As I looked through my meagre supply of edibles, I began to wonder how exactly the founders of differing nations and ethnic backgrounds managed to take the flora and fauna around them and create such interesting and complex meals. Dinners that require several hours worth of pre-cooking and several hundred ways to completely destroy the dish beyond edibility.
While stirring my bizarre concoction of hamburger, apples, potatoes, and whatever assorted spices and other nasty things I found in my pantry, I fervently hoped that some poor historical chump with a similar tact for recipe creating as mine one day broke out of culinary obscurity with a meal so other-worldly that people claimed it as genius. Not saying that what I made was genius, because if it is, I do not feel like eating any more "genius" for quite some time.
I realize now that what I really need to do if I ever want to break into the world of high class eatery is not make something incredibly complicated or sophisticated, all I have to do is create a new delicacy. Webster defines a delicacy as "Something pleasing to eat that is considered rare or luxurious". But by comparing that definition to popular delicacies such as Escargot (raw snail) or Caviar (salted fish eggs), I will make the assumption that this new delicacy simply has to be one of the things that all of us were dared to eat as kids.

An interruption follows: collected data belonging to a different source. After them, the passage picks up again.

Lemma keyTuple_inj a b : keyTuple a = keyTuple b → a = b.
Proof.
  unfold keyTuple. intros H. injection H as Ht H. destruct a, b; try discriminate Ht; injection H; intros; subst; try done.
  by destruct asset, asset0; simplify_eq/=.
Qed.

#[export] Instance keyCmp_ok : CmpOk keyCmp.
Proof. apply (cmp_preimage keyTuple tupleCmp keyTuple_inj _). Qed.

Lemma Zcmp_ltb x y : (Zcmp x y <? 0) = (x <? y).
Proof. unfold Zcmp. destruct (Z.ltb_spec x y); [done|]. by destruct (Z.ltb_spec y x). Qed.

Lemma lexCompare_spec {A B C} (ca : A → A → Z) (cb : C → C → Z) (f : B → C) ltA ltB (a a' : A) (b b' : B) :
  CmpOk ca → (∀ x y, ltA x y = (ca x y <? 0)) → (∀ x y, ltB x y = (cb (f x) (f y) <? 0)) →
  lexCompare ltA ltB a a' b b' = (pairCmp ca cb (a, f b) (a', f b') <? 0).
Proof.
  intros Ha HA HB. unfold lexCompare, pairCmp. rewrite !HA, HB, (cmp_opp ca a a'). simpl.
  destruct (Z.ltb_spec (ca a a') 0), (Z.ltb_spec (- ca a a') 0), (Z.eqb_spec (ca a a') 0); try lia; try done; zcases; lia.
Qed.

Lemma pairCmp_type {B} (cb : B → B → Z) (t t' : Z) (b b' : B) (X : bool) :
  (t = t' → X = (cb b b' <? 0)) →
  (if t <? t' then true else if t' <? t then false else X) = (pairCmp Zcmp cb (t, b) (t', b') <? 0).
Proof.
  intros H. unfold pairCmp, Zcmp. simpl. destruct (Z.ltb_spec t t'), (Z.ltb_spec t' t); try lia; try done.
  simpl. apply H. lia.
Qed.

Lemma assetLt_spec a b :
  assetLt a b = (pairCmp Zcmp (pairCmp (intLexicographicalCompare Zcmp) Zcmp)
                   (assetType a, assetCode a) (assetType b, assetCode b) <? 0).
Proof.
  apply pairCmp_type. intros E. destruct a, b; try discriminate E; [done|..];
    apply (lexCompare_spec (intLexicographicalCompare Zcmp) Zcmp id); try apply _; intros; by rewrite ?Zcmp_ltb.
Qed.

Lemma single_lt x y (r : Z * (list Z * Z)) : (x <? y) = (pairCmp Zcmp (pairCmp Zcmp (pairCmp (intLexicographicalCompare Zcmp) Zcmp)) (x, r) (y, r) <? 0).
Proof.
  unfold pairCmp at 1. simpl. destruct (Z.eqb_spec (Zcmp x y) 0) as [->%(cmp_eq Zcmp)|]; [|by rewrite Zcmp_ltb].
  rewrite (cmp_refl _). apply Z.ltb_irrefl.
Qed.

Lemma LedgerEntryIdCmp_spec a b : LedgerEntryIdCmp a b = (keyCmp a b <? 0).
Proof.
  apply pairCmp_type. intros E. destruct a, b; try discriminate E; [apply single_lt|..|apply single_lt].
  - apply (lexCompare_spec Zcmp _ (λ t, (assetType t, assetCode t))); [apply _|intros; by rewrite Zcmp_ltb|].
    intros. apply assetLt_spec.
  - apply (lexCompare_spec Zcmp _ (λ i, (i, ([], 0)))); [apply _|intros; by rewrite Zcmp_ltb|].
    intros x y. unfold pairCmp. simpl.
    destruct (Z.eqb_spec (Zcmp x y) 0) as [->%(cmp_eq Zcmp)|]; [apply Z.ltb_irrefl|by rewrite Zcmp_ltb].
  - apply (lexCompare_spec Zcmp _ (λ n, (0, (n, 0)))); [apply _|intros; by rewrite Zcmp_ltb|].
    intros x y. unfold pairCmp, bytesLt. simpl.
    by destruct (Z.eqb_spec (intLexicographicalCompare Zcmp x y) 0) as [->|].
Qed.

Ice melt, any root dug up, parts of trees, and eggplant. These could all be candidates, except for the first one's tendency to do fairly rough organ damage, the second one's 50/50 chance of being lethal, the third's almost 100% chance of being inedible, and the fourth one's classification as a berry but having no good qualities of berries. The only thing left to do is to find a willing food snob and then begin to feed him parts of dead animals (or whole dead animals, if small enough) that no one else will possibly want until he decides that he has found something worthy to be called a delicacy, he calls it quits on account of liver failure, or dies.
I will keep you posted in case I do end up being the new food sensations so that you will know what not to order for your next fancy gala.